Margiret, in direct violation of this paternal injunction, did most unquestionably take near twice the stipulated quantity for the widow, and, in order that there might be no countermand on the part of her father, as sometimes happened, she sent it off with one of the servants by a back way, so that he had no opportunity of seeing how far her charity had carried her beyond the spirit and letter of her instructions.
“Well,” said he, when she returned, “now for the answer; and before you give it, think of the comfort you’ll have with him—how fine and nicely furnished his house is—he has carpets upon the rooms, ay, an’ upon my sounds, on the very stairs itself! faix it’s you that will be in state. Now, acushla, let us hear your answer.”
“It’s very short, father; I won’t have him.”

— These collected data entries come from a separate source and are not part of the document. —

Lemma term_loop_total (differences : gmap Z string) (k : list nat) (a : nat)
    (txt : string) :
  (forall i l, nth_error k i = Some l -> l <> 0 ->
               is_Some (differences !! Z.of_nat (a + i))) ->
  exists txt',
    foldM (fun txt il =>
             if snd il =? 0 then Ok txt
             else if snd il =? 1 then
               let* d := differences_get differences (fst il) in
               Ok (txt +:+ d)
             else
               let* d := differences_get differences (fst il) in
               Ok (txt +:+ (d +:+ "^" +:+ str (snd il))))
          (combine (seq a (length k)) k) txt = Ok txt'.
Proof.
  revert a txt. induction k as [|l k IH]; intros a txt Hk; [simpl; eauto|].
  cbn [length seq combine foldM fst snd].
  assert (Hk' : forall i l', nth_error k i = Some l' -> l' <> 0 ->
                             is_Some (differences !! Z.of_nat (S a + i))).
  { intros i l' Hi Hl'. replace (S a + i) with (a + S i) by lia.
    apply (Hk (S i) l'); assumption. }
  destruct (Nat.eqb_spec l 0) as [->|Hl0]; cbn [bind]; [now apply IH|].
  assert (Hd : exists d, differences_get differences a = Ok d).
  { destruct (Hk 0 l eq_refl Hl0) as [d Hd]. rewrite Nat.add_0_r in Hd.
    exists d. unfold differences_get. now rewrite Hd. }
  destruct Hd as [d ->].
  destruct (l =? 1); cbn [bind]; now apply IH.
Qed.

Lemma print_loop_total (st : style) (differences : gmap Z string)
    (dic : list (list nat * nat)) (jks : list (nat * list nat)) :
  (forall j k, In (j, k) jks ->
               exists txt, term_text st differences dic k = Ok txt) ->
  outcome (print_loop st differences dic jks) = None /\
  length (yields (print_loop st differences dic jks)) = length jks.
Proof.
  induction jks as [|[j k] jks IH]; intros H; [split; reflexivity|].
  cbn [print_loop]. destruct (H j k (or_introl eq_refl)) as [txt ->].
  destruct IH as [IH1 IH2]; [intros j' k' Hin; apply (H j' k'); now right|].
  cbn [outcome yields length]. split; [exact IH1 | now rewrite IH2].
Qed.

Lemma insert_by_value_perm {K : Type} (x : K * nat) (l : list (K * nat)) :
  Permutation (x :: l) (insert_by_value x l).
Proof.
  induction l as [|y l IH]; [reflexivity|]. simpl.
  destruct (snd x <? snd y); [reflexivity|].
  rewrite perm_swap. now constructor.
Qed.

Lemma sorted_by_value_perm {K : Type} (items : list (K * nat)) :
  Permutation items (sorted_by_value items).
Proof.
  unfold sorted_by_value.
  assert (H : forall acc, Permutation (acc ++ items)
                (fold_left (fun acc x => insert_by_value x acc) items acc)).
  { induction items as [|x items IH]; intros acc; simpl.
    - now rewrite app_nil_r.
    - rewrite <- IH, <- insert_by_value_perm. simpl. symmetry.
      apply Permutation_middle. }
  exact (H []).
Qed.

Lemma pydict_set_fresh {K V : Type} `{EqDecision K} (d : list (K * V)) (k : K)
    (v : V) :
  ~ In k (map fst d) -> pydict_set d k v = d ++ [(k, v)].
Proof.
  induction d as [|[k' v'] d IH]; simpl; [reflexivity|]. intros Hn.
  rewrite decide_False by tauto. f_equal. apply IH. tauto.
Qed.

Lemma ordered_dict_NoDup {K V : Type} `{EqDecision K} (pairs : list (K * V)) :
  NoDup (map fst pairs) -> ordered_dict pairs = pairs.
Proof.
  unfold ordered_dict.
  assert (H' : forall d, NoDup (map fst (d ++ pairs)) ->
             fold_left (fun d kv => pydict_set d (fst kv) (snd kv)) pairs d
             = d ++ pairs).
  { induction pairs as [|[k v] pairs IH]; intros d Hnd; simpl.
    - now rewrite app_nil_r.
    - rewrite pydict_set_fresh.
      + rewrite IH; rewrite <- app_assoc; [reflexivity | exact Hnd].
      + rewrite map_app in Hnd. simpl in Hnd.
        apply NoDup_remove_2 in Hnd. rewrite in_app_iff in Hnd. tauto. }
  intros Hnd. exact (H' [] Hnd).
Qed.

Lemma count_nonzero_In (l : list Z) (z : Z) : count l z <> 0 -> In z l.
Proof.
  induction l as [|x l IH]; [intros H; now contradiction H|].
  rewrite count_cons. destruct (Z.eqb_spec z x) as [->|Hne]; [now left|].
  intros H. right. apply IH. lia.
Qed.

Lemma lags_In (m : nat) (el l : list Z) (z : Z) :
  lags m el = Ok l -> In z l ->
  exists a b, In a el /\ In b el /\ z = Z.abs (a - b).
Proof.
  unfold lags. rewrite mapM_Forall2. intros H Hz.
  destruct (Forall2_In_r _ _ _ _ H Hz) as [j [_ Hj]].
  unfold getitem in Hj.
  destruct (nth_error el (j + 1)) as [a|] eqn:Ea; [|discriminate].
  destruct (nth_error el j) as [b|] eqn:Eb; [|discriminate].
  simpl in Hj. injection Hj as <-. exists a, b.
  split; [eapply nth_error_In; eassumption|].
  split; [eapply nth_error_In; eassumption | reflexivity].
Qed.

Lemma shape_nonzero_lag (m : nat) (el : list Z) (sh : list nat) (i c : nat) :
  shape_of m el = Ok sh -> nth_error sh i = Some c -> c <> 0 ->
  exists a b, In a el /\ In b el /\ Z.of_nat i = Z.abs (a - b).
Proof.
  unfold shape_of. destruct (lags m el) as [l|] eqn:El; [|discriminate].
  cbn [bind]. destruct (max_list l) as [M|]; [|discriminate]. cbn [bind].
  intros [= <-] Hi Hc. unfold rangeZ in Hi. rewrite !nth_error_map in Hi.
  destruct (nth_error (seq 0 (Z.to_nat (M + 1))) i) as [i'|] eqn:Ei;
    [|discriminate].
  simpl in Hi. injection Hi as <-.
  assert (i' = i).
  { assert (Hlt : i < Z.to_nat (M + 1)).
    { rewrite <- (length_seq (Z.to_nat (M + 1)) 0). apply nth_error_Some.
      congruence. }
    apply nth_error_nth with (d := 0) in Ei. rewrite seq_nth in Ei by exact Hlt.
    now rewrite <- Ei. }
  subst i'. apply count_nonzero_In in Hc. exact (lags_In m el l _ El Hc).
Qed.

Lemma isserlis_yield_elements {A : Type} (set_ el : list A) (a : A) :
  In el (yields (isserlis set_)) -> In a el -> In a set_.
Proof.
  intros H Ha. apply isserlis_yield_inv in H.
  destruct H as [_ [_ [p [Hp [_ Hr]]]]].
  pose proof (rearrange_perm set_ (length set_) p eq_refl Hp el Hr) as Hperm.
  exact (Permutation_in a (Permutation_sym Hperm) Ha).
Qed.

Lemma term_text_total (st : style) (differences : gmap Z string)
    (dic : list (list nat * nat)) (k : list nat) :
  In k (map fst dic) ->
  (forall i l, nth_error k i = Some l -> l <> 0 ->
               is_Some (differences !! Z.of_nat i)) ->
  exists txt, term_text st differences dic k = Ok txt.
Proof.
  intros Hk Hlags. unfold term_text, enumerate.
  destruct (pydict_get_total dic k Hk) as [m ->]. cbn [bind].
  apply (term_loop_total differences k 0). exact Hlags.
Qed.

Lemma beautiful_print_counts (set_elements nums : list Z) (option : string) :
  length set_elements <= 6 ->
  (forall x, In x nums -> In x set_elements) ->
  outcome (beautiful_print set_elements
             (counts_tuple (yields (isserlis_stationary nums))) option) = None /\
  length (yields (beautiful_print set_elements
                    (counts_tuple (yields (isserlis_stationary nums))) option))
  = length (counts_tuple (yields (isserlis_stationary nums))).
Proof.
  intros Hlen Hsub.
  set (shapes := yields (isserlis_stationary nums)).
  destruct (counts_tuple_spec shapes) as [Hnd [Hkeys _]].
  destruct (style_lengths option) as [Hs Hs2].
  destruct (differences_of_spec (style_of option) set_elements)
    as [D [HD HDk]]; [lia | lia |].
  unfold beautiful_print. rewrite HD.
  pose proof (sorted_by_value_perm (counts_tuple shapes)) as Hperm.
  assert (Hnd' : NoDup (map fst (sorted_by_value (counts_tuple shapes)))).
  { eapply Permutation_NoDup; [|exact Hnd]. now apply Permutation_map. }
  rewrite (ordered_dict_NoDup _ Hnd').
  destruct (print_loop_total (style_of option) D
              (sorted_by_value (counts_tuple shapes))
              (enumerate (map fst (sorted_by_value (counts_tuple shapes)))))
    as [Ho Hy].
  - intros j k Hjk. unfold enumerate in Hjk. apply in_combine_r in Hjk.
    apply term_text_total; [exact Hjk|].
    assert (Hk : In k shapes).
    { apply Hkeys.
      exact (Permutation_in k (Permutation_sym (Permutation_map fst Hperm)) Hjk). }
    apply stationary_loop_inv in Hk. destruct Hk as [el [Hel Hsh]].
    intros i l Hi Hl.
    destruct (shape_nonzero_lag _ _ _ _ _ Hsh Hi Hl) as [a [b [Ha [Hb ->]]]].
    apply HDk; apply Hsub; eapply isserlis_yield_elements; eassumption.
  - split; [exact Ho|]. rewrite Hy. unfold enumerate.
    rewrite length_combine, length_seq, Nat.min_id, length_map.
    symmetry. now apply Permutation_length.
Qed.

(** X12: printing what [counts] made of [isserlis_stationary] raises
    nothing. When the values of [nums] are among at most six distinct
    [set_elements] and [counts(isserlis_stationary(nums))] returned [dic],
    [beautiful_print] finds a label for every lag of every shape (no
    KeyError, no IndexError) and prints exactly one line per key of [dic]. *)
Theorem beautiful_print_pipeline (set_elements nums : list Z)
    (dic : list (list nat * nat)) (option : string) :
  length set_elements <= 6 ->
  (forall x, In x nums -> In x set_elements) ->
  counts hashable_tuple (isserlis_stationary nums) = Ok dic ->
  outcome (beautiful_print set_elements dic option) = None /\
  length (yields (beautiful_print set_elements dic option)) = length dic.
Proof.
  intros Hlen Hsub Hc.
  apply counts_hashable_inv in Hc; [|reflexivity]. destruct Hc as [_ ->].
  now apply beautiful_print_counts.
Qed.

Lemma beautiful_print_pipeline_witness :
  length [0; 1]%Z <= 6 /\
  (forall x, In x [0; 0; 1; 1]%Z -> In x [0; 1]%Z) /\
  counts hashable_tuple (isserlis_stationary [0; 0; 1; 1]%Z)
  = Ok [([2], 1); ([0; 2], 2)] /\
  outcome (beautiful_print [0; 1]%Z [([2], 1); ([0; 2], 2)] "Screen") = None /\
  length (yields (beautiful_print [0; 1]%Z [([2], 1); ([0; 2], 2)] "Screen"))
  = length [([2], 1); ([0; 2], 2)].
Proof.
  assert (Hlen : length [0; 1]%Z <= 6) by (simpl; repeat constructor).
  assert (Hsub : forall x, In x [0; 0; 1; 1]%Z -> In x [0; 1]%Z)
    by (intros x; simpl; tauto).
  split; [exact Hlen|]. split; [exact Hsub|]. split; [reflexivity|].
  exact (beautiful_print_pipeline [0; 1]%Z [0; 0; 1; 1]%Z
           [([2], 1); ([0; 2], 2)] "Screen" Hlen Hsub eq_refl).
Defined.

(** The module's own run: the seventeen lines of the docstring, up to the
    order of terms with the same coefficient (the docstring was printed from
    a dictionary without insertion order) and the space that [print] puts
    before the first term. *)
Example docstring_lines :
  screen_lines [0; 0; 1; 1; 3; 3; 7; 7]%Z
  = [" s(0)^4  ";
     "+  2*s(0)^2s(t_3-t_2)^2  ";
     "+  2*s(0)^2s(t_2-t_1)^2  ";
     "+  2*s(0)^2s(t_3-t_1)^2  ";
     "+  2*s(0)^2s(t_1)^2  ";
     "+  2*s(0)^2s(t_2)^2  ";
     "+  2*s(0)^2s(t_3)^2  ";
     "+  4*s(t_1)^2s(t_3-t_2)^2  ";
     "+  4*s(t_2)^2s(t_3-t_1)^2  ";
     "+  4*s(t_2-t_1)^2s(t_3)^2  ";
     "+  8*s(0)s(t_2-t_1)s(t_3-t_2)s(t_3-t_1)  ";
     "+  8*s(0)s(t_1)s(t_2-t_1)s(t_2)  ";
     "+  8*s(0)s(t_1)s(t_3-t_1)s(t_3)  ";
     "+  8*s(0)s(t_2)s(t_3-t_2)s(t_3)  ";
     "+  16*s(t_1)s(t_2)s(t_3-t_2)s(t_3-t_1)  ";
     "+  16*s(t_1)s(t_2-t_1)s(t_3-t_2)s(t_3)  ";
     "+  16*s(t_2-t_1)s(t_2)s(t_3-t_1)s(t_3)  "]%string.
Proof. vm_compute. reflexivity. Qed.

“Won’t have him! and in the name of all that’s unbiddable and undutiful, who will you have, if one may ax that, or do you intend, to have any one at all, or not?”
“Let me see,” she said, putting the side of her forefinger to her lips, “what day is this? Thursday. Well, then, on this day month, father, I’ll tell my mother who I’ll have, or, at any rate, who I’d wish to have; but, in the mean time, nobody need ask me anything further about it till then, for I won’t give any other information on the subject.”